LISTED RECORDS Start Marker

(** * TodoApp: a task list kept in one JSON file

    A shallow embedding of [src/todo_app.py]: the [Task] dataclass and the
    [TodoApp] service, every method of which reads the whole storage file,
    works on the decoded list and writes the whole file back.

    Python objects are modelled by the values [json.loads] can produce,
    strings by their sequence of code points, the file and the wall clock by
    an explicit world that every operation threads, and exceptions by an
    outcome type. The [json] module and [datetime.now] belong to the Python
    runtime, not to the program: they are taken through the [Runtime]
    interface together with the part of their contract the program relies
    on. *)

From Stdlib Require Import ZArith NArith Ascii String SpecFloat.
From stdpp Require Import base option list gmap strings pretty.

LISTED RECORDS End Marker

◆ **WORK REQUEST**:
Pick out every line above that holds the word "file" and copy it.

◆ **RESPONSE BOX**:
(** * TodoApp: a task list kept in one JSON file
    [TodoApp] service, every method of which reads the whole storage file,
    works on the decoded list and writes the whole file back.
    strings by their sequence of code points, the file and the wall clock by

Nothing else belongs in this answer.